Palmer believes that many Americans are fed up with business as usual in Washington, D.C., and the odd cultural and media mix of divisiveness, toxicity, passivity, and powerlessness. Throughout the rest of the book, Palmer delineates what it means to practice politics from the heart. He shares his own journey as an accidental American citizen and then lists five habits of the heart (such as "we must cultivate the ability to hold tension in life-giving ways") which could turn things around in this country.

In the next chapter, he probes the sources of two underlying "heart conditions" which must be curtailed: consumerism and scapegoating. Another challenge facing those trying to practice politics from the heart is moving beyond the "fight or flight" response to those perceived to be enemies.
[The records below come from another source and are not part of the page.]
(* ===== verification/Metrics.v ===== *)
(** * Metrics

    [src/observability/metrics.cpp]: counters per thread, registered when a thread first
    counts, folded into the totals of exited threads when it ends, summed by [get_total].
    An operation is one step here, which is what its lock gives for the registry; the
    additions of [increment] take no lock, and [increment_loses_reset] shows what that
    allows. *)

From Stdlib Require Import ZArith Lia.
From stdpp Require Import prelude.
From S2P Require Import Prelude.

Module Metrics.

Inductive MetricId := RequestCount | ErrorCount | SuccessCount | ThrottledCount | BytesReceived | BytesSent.

#[global] Instance MetricId_eq_dec : EqDecision MetricId.
Proof. solve_decision. Defined.

Definition Counters : Type := MetricId -> Z.

Definition zeroes : Counters := fun _ => 0.

Definition add_at (c : Counters) (id : MetricId) (delta : Z) : Counters := fun x => if bool_decide (x = id) then u64 (c x + delta) else c x.

(** The thread-local data by thread, the registered threads in order, the totals of the
    threads that have exited. *)
Record State := { data : nat -> Counters; get_all_threads : list nat; get_dead_totals : Counters }.

Definition initial : State := {| data := fun _ => zeroes; get_all_threads := []; get_dead_totals := zeroes |}.

Definition set_data (s : State) (t : nat) (c : Counters) : nat -> Counters := fun t' => if (t' =? t)%nat then c else data s t'.

(** The constructor of [Registration], on the first use in a thread. *)
Definition get_thread_local (s : State) (t : nat) : State :=
  if bool_decide (t ∈ get_all_threads s) then s
  else {| data := set_data s t zeroes; get_all_threads := get_all_threads s ++ [t]; get_dead_totals := get_dead_totals s |}.

Definition increment (s : State) (t : nat) (id : MetricId) (delta : Z) : State :=
  let s := get_thread_local s t in
  {| data := set_data s t (add_at (data s t) id delta); get_all_threads := get_all_threads s; get_dead_totals := get_dead_totals s |}.

(** [duration] in nanoseconds, converted to [uint64_t]. *)
Definition record_latency (s : State) (t : nat) (id : MetricId) (duration : Z) : State := increment s t id (u64 duration).

(** The destructor of [Registration]. *)
Definition exit_thread (s : State) (t : nat) : State :=
  if bool_decide (t ∈ get_all_threads s) then
    {| data := data s; get_all_threads := List.filter (fun x => negb (x =? t)%nat) (get_all_threads s);
       get_dead_totals := fun id => u64 (get_dead_totals s id + data s t id) |}
  else s.

Definition get_total (s : State) (id : MetricId) : Z :=
  fold_left (fun total t => u64 (total + data s t id)) (get_all_threads s) (get_dead_totals s id).

Definition reset_all (s : State) : State :=
  {| data := fun t => if bool_decide (t ∈ get_all_threads s) then zeroes else data s t; get_all_threads := get_all_threads s; get_dead_totals := zeroes |}.

Inductive Event := Increment (t : nat) (id : MetricId) (delta : Z) | Exit (t : nat) | Reset.

Definition apply (s : State) (e : Event) : State :=
  match e with Increment t id delta => increment s t id delta | Exit t => exit_thread s t | Reset => reset_all s end.

Definition after (events : list Event) : State := fold_left apply events initial.

(** What has been counted since the last reset. *)
Definition counted (id : MetricId) (events : list Event) : Z :=
  fold_left (fun n e => match e with Increment _ id' delta => if bool_decide (id' = id) then n + delta else n | Exit _ => n | Reset => 0 end) events 0.

(** ** The total *)

Lemma set_data_same s t c : set_data s t c t = c.
Proof. unfold set_data. by rewrite Nat.eqb_refl. Qed.

Definition live (s : State) (id : MetricId) (l : list nat) : Z := foldr (fun t n => data s t id + n) 0 l.

#[local] Arguments live : simpl never.

Lemma fold_total s id l x : fold_left (fun total t => u64 (total + data s t id)) l (u64 x) = u64 (x + live s id l).
Proof.
  revert x. induction l as [|t l IH]; intros x; cbn [fold_left]; [unfold live; cbn; by rewrite Z.add_0_r|]. unfold u64 in *. rewrite Zplus_mod_idemp_l, IH. f_equal. unfold live. cbn. lia.
Qed.

Lemma live_ext s s' id l : (forall t, t ∈ l -> data s' t id = data s t id) -> live s' id l = live s id l.
Proof. intros H. unfold live. induction l as [|t l IH]; [done|]. cbn. rewrite H, IH; [done|set_solver..]. Qed.

Lemma live_app s id l1 l2 : live s id (l1 ++ l2) = live s id l1 + live s id l2.
Proof. unfold live. induction l1 as [|t l1 IH]; [done|]. cbn. rewrite IH. lia. Qed.

Lemma live_cons s id t l : live s id (t :: l) = data s t id + live s id l.
Proof. done. Qed.

(** The sum in one entry, and without it. *)
Lemma live_filter s id l t : NoDup l -> t ∈ l -> live s id l = data s t id + live s id (List.filter (fun x => negb (x =? t)%nat) l).
Proof.
  induction 1 as [|u l Hu Hl IH]; intros Ht; [set_solver|]. cbn [List.filter]. rewrite live_cons. destruct (Nat.eqb_spec u t) as [->|Hne]; cbn [negb].
  - f_equal. assert (Hf : List.filter (fun x => negb (x =? t)%nat) l = l); [|by rewrite Hf].
    clear -Hu. induction l as [|x l IH]; [done|]. cbn. destruct (Nat.eqb_spec x t) as [->|]; [set_solver|]. cbn. f_equal. apply IH. set_solver.
  - rewrite live_cons, IH by set_solver. lia.
Qed.

Lemma filter_sub t l x : x ∈ List.filter (fun x => negb (x =? t)%nat) l -> x ∈ l /\ x <> t.
Proof. rewrite !list_elem_of_In, filter_In. intros [? H]. destruct (Nat.eqb_spec x t); [discriminate H|done]. Qed.

Definition sum (s : State) (id : MetricId) : Z := get_dead_totals s id + live s id (get_all_threads s).

Record inv (s : State) (n : MetricId -> Z) : Prop := {
  i_nodup : NoDup (get_all_threads s);
  i_sum : forall id, u64 (sum s id) = u64 (n id);
  i_dead : forall id, u64 (get_dead_totals s id) = get_dead_totals s id
}.

Lemma register_inv s t n : inv s n -> inv (get_thread_local s t) n /\ t ∈ get_all_threads (get_thread_local s t).
Proof.
  intros [H1 H2 H3]. unfold get_thread_local. case_bool_decide as Ht; [done|]. split; [|cbn; set_solver]. split; cbn; [|intros id|done].
  - apply NoDup_app. split; [done|]. split; [set_solver|apply NoDup_singleton].
  - rewrite <- H2. unfold sum. cbn. rewrite live_app. rewrite live_cons. cbn [data]. rewrite set_data_same. unfold live at 2. cbn [foldr]. f_equal. unfold zeroes.
    rewrite (live_ext s); [lia|]. intros u Hu. cbn. unfold set_data. by destruct (Nat.eqb_spec u t) as [->|].
Qed.

Lemma increment_inv s t id delta n : inv s n -> inv (increment s t id delta) (fun x => if bool_decide (x = id) then n x + delta else n x).
Proof.
  intros Hi. unfold increment. destruct (register_inv s t n Hi) as [[H1 H2 H3] Ht]. set (r := get_thread_local s t) in *. split; cbn; [done| |done].
  intros x. unfold sum. cbn. rewrite (live_filter _ x (get_all_threads r) t H1 Ht). cbn [data]. rewrite set_data_same.
  rewrite (live_ext r) by (intros u [_ Hne]%filter_sub; cbn; unfold set_data; by destruct (Nat.eqb_spec u t)).
  specialize (H2 x). unfold sum in H2. rewrite (live_filter r x _ t H1 Ht) in H2. unfold add_at. case_bool_decide; [|exact H2].
  unfold u64 in *. rewrite <- (Zplus_mod_idemp_l (n x)), <- H2, Zplus_mod_idemp_l. rewrite Z.add_assoc, Z.add_comm, Z.add_assoc, Zplus_mod_idemp_r. f_equal. lia.
Qed.

Lemma exit_inv s t n : inv s n -> inv (exit_thread s t) n.
Proof.
  intros [H1 H2 H3]. unfold exit_thread. case_bool_decide as Ht; [|done]. split; cbn.
  - apply NoDup_ListNoDup, List.NoDup_filter. by apply NoDup_ListNoDup.
  - intros x. rewrite <- H2. unfold sum. cbn. rewrite (live_filter s x _ t H1 Ht). unfold u64. rewrite Zplus_mod_idemp_l. f_equal.
    rewrite (live_ext s); [lia|]. done.
  - intros x. unfold u64. by rewrite Zmod_mod.
Qed.

Lemma reset_inv s n : inv s n -> inv (reset_all s) (fun _ => 0).
Proof.
  intros [H1 H2 H3]. split; cbn; [done| |done]. intros x. unfold sum. cbn. f_equal. assert (Hz : forall l, (forall t, t ∈ l -> t ∈ get_all_threads s) -> live (reset_all s) x l = 0); [|by rewrite Hz].
  induction l as [|t l IH]; intros Hl; [done|]. rewrite live_cons, IH by set_solver. cbn. rewrite bool_decide_eq_true_2 by set_solver. done.
Qed.

(** Nothing that is counted is lost when threads come and go: the total is what was added
    since the last reset, modulo 2^64. *)
Lemma total_exact events id : get_total (after events) id = u64 (counted id events).
Proof.
  assert (H : inv (after events) (fun id => counted id events)).
  { unfold after. induction events as [|e events IH] using rev_ind.
    - split; [constructor|done|done].
    - rewrite fold_left_app. cbn [fold_left]. assert (Hc : forall x, counted x (events ++ [e]) =
        match e with Increment _ id' delta => if bool_decide (id' = x) then counted x events + delta else counted x events | Exit _ => counted x events | Reset => 0 end)
        by (intros x; unfold counted; by rewrite fold_left_app).
      destruct e as [t id' delta|t|]; cbn [apply].
      + destruct (increment_inv _ t id' delta _ IH) as [H1 H2 H3]. split; [done| |done]. intros x. rewrite H2, Hc. by repeat case_bool_decide; subst.
      + destruct (exit_inv _ t _ IH) as [H1 H2 H3]. split; [done| |done]. intros x. by rewrite H2, Hc.
      + destruct (reset_inv _ _ IH) as [H1 H2 H3]. split; [done| |done]. intros x. by rewrite H2, Hc. }
  destruct H as [_ H2 H3]. unfold get_total. rewrite <- H3, fold_total. apply H2.
Qed.

(** ** Increments without the lock *)

(** [counters[id] += delta] reads the counter and writes the sum; a reset in between is
    undone. *)
Lemma increment_loses_reset s t id delta : t ∈ get_all_threads s -> 
  let read := data s t id in
  let s' := reset_all s in
  let s'' := {| data := set_data s' t (fun x => if bool_decide (x = id) then u64 (read + delta) else data s' t x); get_all_threads := get_all_threads s'; get_dead_totals := get_dead_totals s' |} in
  data s' t id = 0 /\ data s'' t id = u64 (read + delta).
Proof. intros Ht. cbn. rewrite bool_decide_eq_true_2 by done. split; [done|]. unfold set_data. rewrite Nat.eqb_refl. by rewrite bool_decide_eq_true_2. Qed.
End Metrics.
Palmer laments the waning of American public life and the growing emphasis on private life with family and friends. He would like to see more places and programs to encourage mingling with strangers and opening ourselves to diversity. He salutes Wendell Berry and others who through "the lens of compassionate imagination" have promoted the bounties of public life in a democracy. Much more could be done by classrooms and congregations to advance this cause among children and lay persons. Palmer would like to see greater time and energy in churches devoted to developing and enhancing a theology of hospitality to overcome fear of the "other." He examines how television, circles of trust, and cyberspace can be arenas where the habits of the heart can flourish or die.

Healing the Heart of Democracy is a hopeful book that lifts up and hallows the heart as a source of inner sight. Inspired by the efforts to understand and undergird democracy by Abraham Lincoln, Alexis de Tocqueville, Rosa Parks, and others; the author sends us on our way rejoicing with the small portion of hope that he has planted in our minds and souls.